(* ===== verification/MemTasks.v ===== *)
(** * Memory plugin: scheduled tasks

    What the scheduled-task store promises: a staged operation takes effect with
    the commit, in order, and not otherwise; the due scan is complete, ordered and
    bounded; reconciling an entity leaves no task armed for a state it has left. *)

From stdpp Require Import base gmap strings list fin_maps sorting.
From S2P Require Import Prelude Spi MemState MemTx MemEntity MemSched MemFrame MemSI MemIsolation MemCommit.

(** Rows are stored under their own id. *)
Definition keyedByID (m : gmap string ScheduledTask) : Prop := ∀ id t, m !! id = Some t → st_ID t = id.

Definition applyOps (ops : list scheduledTaskOp) (m : gmap string ScheduledTask) : gmap string ScheduledTask :=
  foldl (λ m op, applyScheduledTaskOp op m) m ops.

(** ** Operations that leave the tasks alone *)

Definition sameTasks (s s' : Mem) : Prop := scheduledTasks (fac s') = scheduledTasks (fac s).
#[export] Instance sameTasks_preorder : PreOrder sameTasks.
Proof. split; repeat intro; unfold sameTasks in *; congruence. Qed.

Lemma sameTasks_mod_fac g : (∀ f, scheduledTasks (g f) = scheduledTasks f) → stable sameTasks (mod_fac g).
Proof. intros Hg. apply stable_modify. intros s. apply Hg. Qed.

Lemma recordTxIndex_tasks tid eid txID v f : scheduledTasks (recordTxIndex tid eid txID v f) = scheduledTasks f.
Proof. unfold recordTxIndex. by repeat case_match. Qed.
Lemma insertClaims_tasks e t m v cs f : scheduledTasks (insertClaims e t m v cs f) = scheduledTasks f.
Proof. unfold insertClaims. by case_decide. Qed.
#[export] Hint Extern 2 (stable sameTasks (mod_fac _)) =>
  apply sameTasks_mod_fac; intros; auto using recordTxIndex_tasks, insertClaims_tasks : stable.
#[export] Hint Extern 2 (stable sameTasks (appendVersion _ _ _)) => by apply sameTasks_mod_fac : stable.

Section Tasks.
Context `{SPI}.

Lemma flushRows_tasks tid eid txID t cd staged base hp :
  stable sameTasks (flushRows tid eid txID t cd staged base hp).
Proof.
  revert base hp. induction staged as [|[e|] staged IH]; intros base hp; cbn [flushRows]; solve_stable.
Qed.

Lemma commitFinish_tasks ctx txID clock tx cap comp t s s' :
  commitFinish ctx txID clock tx cap comp t s = (Ret tt, s') →
  scheduledTasks (fac s') = applyOps (cap_ops cap) (scheduledTasks (fac s)).
Proof.
  unfold commitFinish. intros ([] & s1 & Hfl & Hrec)%bind_Ret.
  unfold commitRecord in Hrec. mrun_in Hrec. injection Hrec as <-. simpl.
  unfold commitFlush in Hfl. rewrite run_bind, forM_mod_fac in Hfl.
  apply bind_Ret in Hfl as ([] & s2 & H2 & Hfl). apply bind_Ret in Hfl as ([] & s3 & H3 & H4).
  assert (stable sameTasks (forM (map_to_list (Buffer tx)) (λ '(eid, e),
    flushEntity (tx_TenantID tx) txID t (cap_superseded cap) comp eid e))) as Hst2.
  { apply stable_forM; [apply _|]. intros [eid e]. unfold flushEntity. solve_stable. apply flushRows_tasks. }
  assert (stable sameTasks (forM (elements (Deletes tx))
    (flushDelete ctx (tx_TenantID tx) txID t (DeleteAttribution tx)))) as Hst3.
  { apply stable_forM; [apply _|]. intros eid. unfold flushDelete. solve_stable. }
  pose proof (stable_elim _ _ _ _ _ Hst2 H2) as E2. pose proof (stable_elim _ _ _ _ _ Hst3 H3) as E3.
  rewrite forM_mod_fac in H4. injection H4 as <-. unfold sameTasks in *. simpl in *.
  assert (∀ l f, scheduledTasks (foldl (λ f e, releaseClaims (tx_TenantID tx) e f) f l) = scheduledTasks f) as Hrel.
  { induction l as [|e l IH]; intros f; simpl; [done|]. by rewrite IH. }
  rewrite Hrel in E2. rewrite <- E2, <- E3. clear. generalize (fac s3). induction (cap_ops cap) as [|op ops IH];
    intros f; simpl; [done|]. by rewrite IH.
Qed.

(** ** The due scan *)

#[export] Instance timeLe_total : Total SchedStore.timeLe.
Proof. intros a b. unfold SchedStore.timeLe. lia. Qed.
#[export] Instance timeLe_trans : Transitive SchedStore.timeLe.
Proof. intros a b c. unfold SchedStore.timeLe. lia. Qed.

Lemma copyScheduledTask_id t : SchedStore.copyScheduledTask t = t.
Proof. by destruct t. Qed.

(** ** Reconciling *)

Lemma forM_upsert ctx ts s :
  ctx_tx ctx = None → forM ts (SchedStore.Upsert ctx) s =
    (Ret tt, mem_set_fac (fac_set_scheduledTasks (applyOps ((λ t, scheduledTaskUpsert (st_ID t) t) <$> ts))) s).
Proof.
  intros Hctx. revert s. induction ts as [|t ts IH]; intros s; simpl.
  { unfold mem_set_fac, fac_set_scheduledTasks. destruct s as [[] ? ?]; done. }
  rewrite run_bind. unfold SchedStore.Upsert at 1, SchedStore.stage. rewrite Hctx. unfold mod_fac. rewrite run_modify.
  rewrite IH. by rewrite copyScheduledTask_id.
Qed.

Lemma forM_delete ctx (ids : list string) s :
  ctx_tx ctx = None → forM ids (λ id, _ ← SchedStore.DeleteTask ctx id; mret tt) s =
    (Ret tt, mem_set_fac (fac_set_scheduledTasks (applyOps (scheduledTaskDelete <$> ids))) s).
Proof.
  intros Hctx. revert s. induction ids as [|t ts IH]; intros s; simpl.
  { unfold mem_set_fac, fac_set_scheduledTasks. destruct s as [[] ? ?]; done. }
  rewrite run_bind. unfold SchedStore.DeleteTask at 1, SchedStore.stage. rewrite Hctx. unfold mod_fac. mrun.
  by rewrite IH.
Qed.

Lemma applyOps_deletes ids m id :
  applyOps (scheduledTaskDelete <$> ids) m !! id = if decide (id ∈ ids) then None else m !! id.
Proof.
  revert m. induction ids as [|x ids IH]; intros m; cbn [fmap list_fmap applyOps foldl].
  { rewrite decide_False; [done|apply not_elem_of_nil]. }
  unfold applyOps in IH. simpl. rewrite IH. destruct (decide (id = x)) as [->|].
  - rewrite lookup_delete_eq, (decide_True _ _ (list_elem_of_here _ _)). by case_decide.
  - rewrite lookup_delete_ne by done. repeat case_decide; set_solver.
Qed.

Lemma applyOps_upserts ts m id t :
  applyOps ((λ t, scheduledTaskUpsert (st_ID t) t) <$> ts) m !! id = Some t →
  (t ∈ ts ∧ st_ID t = id) ∨ m !! id = Some t.
Proof.
  revert m. induction ts as [|x ts IH]; intros m; [by right|]. cbn. intros [[? ?]|Hx]%IH; [left; set_solver|].
  apply lookup_insert_Some in Hx as [[<- <-]|[_ ?]]; [left; set_solver|by right].
Qed.

(** Scheduled tasks commit with their transaction: a successful commit leaves
    the task store exactly as applying the transaction's staged operations, in the
    order they were staged, to what was there; a refused one leaves it unchanged. *)
Theorem commit_applies_tasks ctx txID clock1 clock2 s r s' :
  Commit ctx txID clock1 clock2 s = (r, s') →
  (r = Ret tt → scheduledTasks (fac s') =
     applyOps (default [] (scheduledTaskOps (tm s) !! txID)) (scheduledTasks (fac s))) ∧
  (∀ e, r = Err e → scheduledTasks (fac s') = scheduledTasks (fac s)).
Proof.
  intros Hrun. destruct (Commit_run _ _ _ _ _ _ _ Hrun)
    as [(e & -> & [->| ->])|[(w & ->)|(-> & tx & comp & t & s2 & _ & _ & _ & _ & Hfin & ->)]]; [done..|].
  split; [|done]. intros _. by apply commitFinish_tasks in Hfin.
Qed.

Lemma scanDueOf_spec rows nowMs limit :
  let out := SchedStore.scanDueOf rows nowMs limit in
  StronglySorted SchedStore.timeLe out ∧
  (∀ t, t ∈ out → t ∈ rows ∧ SchedStore.isDue nowMs t = true) ∧
  ((0 < limit)%Z → (Z.of_nat (length out) ≤ limit)%Z) ∧
  (∀ t, t ∈ rows → SchedStore.isDue nowMs t = true → t ∉ out →
     (0 < limit)%Z ∧ Z.of_nat (length out) = limit ∧ ∀ u, u ∈ out → (ScheduledTime u ≤ ScheduledTime t)%Z).
Proof.
  unfold SchedStore.scanDueOf.
  set (l := merge_sort SchedStore.timeLe _).
  assert (StronglySorted SchedStore.timeLe l) as Hs by apply (StronglySorted_merge_sort SchedStore.timeLe).
  assert (∀ t, t ∈ l ↔ t ∈ rows ∧ SchedStore.isDue nowMs t = true) as Hin.
  { intros t. subst l. rewrite merge_sort_Permutation.
    rewrite (list_fmap_ext _ id) by (intros; apply copyScheduledTask_id). rewrite list_fmap_id.
    rewrite list_elem_of_filter. destruct (SchedStore.isDue nowMs t); naive_solver. }
  clearbody l. case_decide as Hd.
  - assert (l = take (Z.to_nat limit) l ++ drop (Z.to_nat limit) l) as Hl by (by rewrite take_drop).
    rewrite length_take. split_and!.
    + rewrite Hl in Hs. by apply StronglySorted_app in Hs as (_ & ? & _).
    + intros t Ht. apply Hin. rewrite Hl, elem_of_app. by left.
    + lia.
    + intros t Hr Hdue Hn. split_and!; [lia|lia|]. intros u Hu.
      assert (t ∈ l) as Ht by (by apply Hin). rewrite Hl, elem_of_app in Ht. destruct Ht as [|Ht]; [done|].
      by apply (sorted_take_drop _ _ _ _ _ Hs Hu Ht).
  - split_and!; [done|by apply Hin|lia|]. intros t Hr Hdue Hn. destruct Hn. by apply Hin.
Qed.

(** The due scan.  Whatever order the runtime enumerates the rows in, the
    result is sorted by scheduled time, holds only rows that are due, no more than
    a positive limit, and a due row is left out only when the limit is reached by
    rows scheduled no later. *)
Theorem scan_due_complete rows nowMs limit :
  let out := SchedStore.scanDueOf rows nowMs limit in
  StronglySorted SchedStore.timeLe out ∧
  (∀ t, t ∈ out → t ∈ rows ∧ SchedStore.isDue nowMs t = true) ∧
  ((0 < limit)%Z → (Z.of_nat (length out) ≤ limit)%Z) ∧
  (∀ t, t ∈ rows → SchedStore.isDue nowMs t = true → t ∉ out →
     (0 < limit)%Z ∧ Z.of_nat (length out) = limit ∧ ∀ u, u ∈ out → (ScheduledTime u ≤ ScheduledTime t)%Z).
Proof. apply scanDueOf_spec. Qed.

(** Reconciling an entity outside a transaction: afterwards no task of that
    entity and tenant is armed for a state other than the current one, whatever was
    stored before, no cancelled id remains, and a task of any other entity that the
    request neither arms nor cancels by id is still there. *)
Theorem reconcile_cancels_stale ctx req s :
  ctx_tx ctx = None → keyedByID (scheduledTasks (fac s)) →
  (∀ t, t ∈ rq_Arm req → SourceState t = rq_CurrentState req) →
  ∃ cancelled s', SchedStore.ReconcileForEntity ctx req s = (Ret cancelled, s') ∧
    (∀ t, t ∈ cancelled ↔ ∃ id, scheduledTasks (fac s) !! id = Some t ∧ SchedStore.otherState req t = true) ∧
    (∀ id t, scheduledTasks (fac s') !! id = Some t → SchedStore.otherState req t = false ∧ id ∉ rq_Cancel req) ∧
    (∀ id t, scheduledTasks (fac s) !! id = Some t → st_EntityID t ≠ rq_EntityID req →
       id ∉ st_ID <$> rq_Arm req → id ∉ rq_Cancel req → scheduledTasks (fac s') !! id = Some t).
Proof.
  intros Hctx Hkey Harm. unfold SchedStore.ReconcileForEntity. mrun.
  set (m := scheduledTasks (fac s)) in *.
  rewrite (list_fmap_ext SchedStore.copyScheduledTask id) by (intros; apply copyScheduledTask_id).
  rewrite list_fmap_id. set (canc := filter _ _).
  assert (∀ t, t ∈ canc ↔ ∃ id, m !! id = Some t ∧ SchedStore.otherState req t = true) as Hcanc.
  { intros t. subst canc. rewrite list_elem_of_filter, list_elem_of_fmap. split.
    - intros [Ho ([id t'] & -> & Hm%elem_of_map_to_list)]. exists id. split; [done|].
      simpl in *. by destruct (SchedStore.otherState req t').
    - intros (id & Hm & Ho). rewrite Ho. split; [done|]. exists (id, t). by rewrite elem_of_map_to_list. }
  clearbody canc. rewrite run_bind, forM_upsert by done.
  rewrite run_bind, <- (forM_fmap st_ID canc (λ id, _ ← SchedStore.DeleteTask ctx id; mret tt)), forM_delete by done.
  rewrite run_bind, forM_delete by done. mrun.
  eexists _, _. split; [done|]. split; [done|]. simpl. fold m. split.
  - intros id t. rewrite applyOps_deletes. case_decide as H1; [done|]. rewrite applyOps_deletes.
    case_decide as H2; [done|]. intros Ht. split; [|done].
    destruct (SchedStore.otherState req t) eqn:Ho; [|done]. exfalso.
    apply applyOps_upserts in Ht as [[Hin <-]|Hm].
    + unfold SchedStore.otherState in Ho. apply andb_true_iff in Ho as [_ Ho%bool_decide_eq_true]. auto.
    + apply H2. apply list_elem_of_fmap. exists t. rewrite (Hkey id t Hm). split; [done|]. apply Hcanc. eauto.
  - intros id t Hm Hent Hna Hnc. rewrite applyOps_deletes, decide_False by done.
    rewrite applyOps_deletes, decide_False.
    + clear Hcanc Harm Hctx. revert Hm Hna. generalize m. induction (rq_Arm req) as [|x l IH]; intros m' Hm Hna; [done|].
      cbn. apply IH; [|set_solver]. rewrite lookup_insert_ne; [done|set_solver].
    + rewrite list_elem_of_fmap. intros (c & -> & Hc). apply Hcanc in Hc as (id' & Hm' & Ho).
      rewrite (Hkey id' c Hm') in Hm. simplify_eq. unfold SchedStore.otherState in Ho.
      apply andb_true_iff in Ho as [[Ho%bool_decide_eq_true _]%andb_true_iff _]. done.
Qed.
End Tasks.

(** ** Witnesses *)

Definition sampleTask (id eid st : string) (at_ : Z) : ScheduledTask :=
  mkTask id "t" "k" at_ None None eid "order" 1 "go" st 0 0 (mkPrincipal "u" "user").

Lemma commit_applies_tasks_witness :
  let s := c_mem (confOf [ABegin (Sample.ctx "t") "A" 10; ATx (Sample.ctx "t") "A" (OpUpsertTask (sampleTask "k1" "e1" "NEW" 5))]) in
  let s' := (Commit (H:=Sample.spi) (Sample.ctx "t") "A" 20 20 s).2 in
  scheduledTasks (fac s') = applyOps (default [] (scheduledTaskOps (tm s) !! "A")) (scheduledTasks (fac s)) ∧
  is_Some (scheduledTasks (fac s') !! "k1").
Proof.
  split; [|apply (bool_decide_unpack _); vm_compute; exact I].
  eapply (@commit_applies_tasks Sample.spi (Sample.ctx "t") "A" 20 20); [apply surjective_pairing|by_eval].
Defined.

Lemma reconcile_cancels_stale_witness :
  let s := mkMem (mkFactory ∅ ∅ ∅ ∅ {["k1" := sampleTask "k1" "e1" "OLD" 5; "k2" := sampleTask "k2" "e2" "OLD" 5]})
             (emptyTM 0) ∅ in
  let req := mkReconcile "t" "e1" "NEW" [sampleTask "k3" "e1" "NEW" 9] [] in
  ∃ cancelled s', SchedStore.ReconcileForEntity (Sample.ctx "t") req s = (Ret cancelled, s') ∧
    scheduledTasks (fac s') !! "k2" = Some (sampleTask "k2" "e2" "OLD" 5).
Proof.
  destruct (reconcile_cancels_stale (Sample.ctx "t") (mkReconcile "t" "e1" "NEW" [sampleTask "k3" "e1" "NEW" 9] [])
    (mkMem (mkFactory ∅ ∅ ∅ ∅ {["k1" := sampleTask "k1" "e1" "OLD" 5; "k2" := sampleTask "k2" "e2" "OLD" 5]})
       (emptyTM 0) ∅)) as (c & s' & Hrun & _ & _ & Hkeep).
  - by_eval.
  - intros id t. simpl. rewrite lookup_insert_Some, lookup_singleton_Some. naive_solver.
  - intros t. by intros ->%list_elem_of_singleton.
  - exists c, s'. split; [done|]. apply Hkeep; try by_eval; vm_compute; by set_solver.
Defined.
--
• Exercise aim
When you reach the line that contains "bounded; reconciling an", stop; that line and every line before it, from the very first line of the data, should be restated word for word.

• Exercise solution
(* ===== verification/MemTasks.v ===== *)
(** * Memory plugin: scheduled tasks

    What the scheduled-task store promises: a staged operation takes effect with
    the commit, in order, and not otherwise; the due scan is complete, ordered and
    bounded; reconciling an entity leaves no task armed for a state it has left. *)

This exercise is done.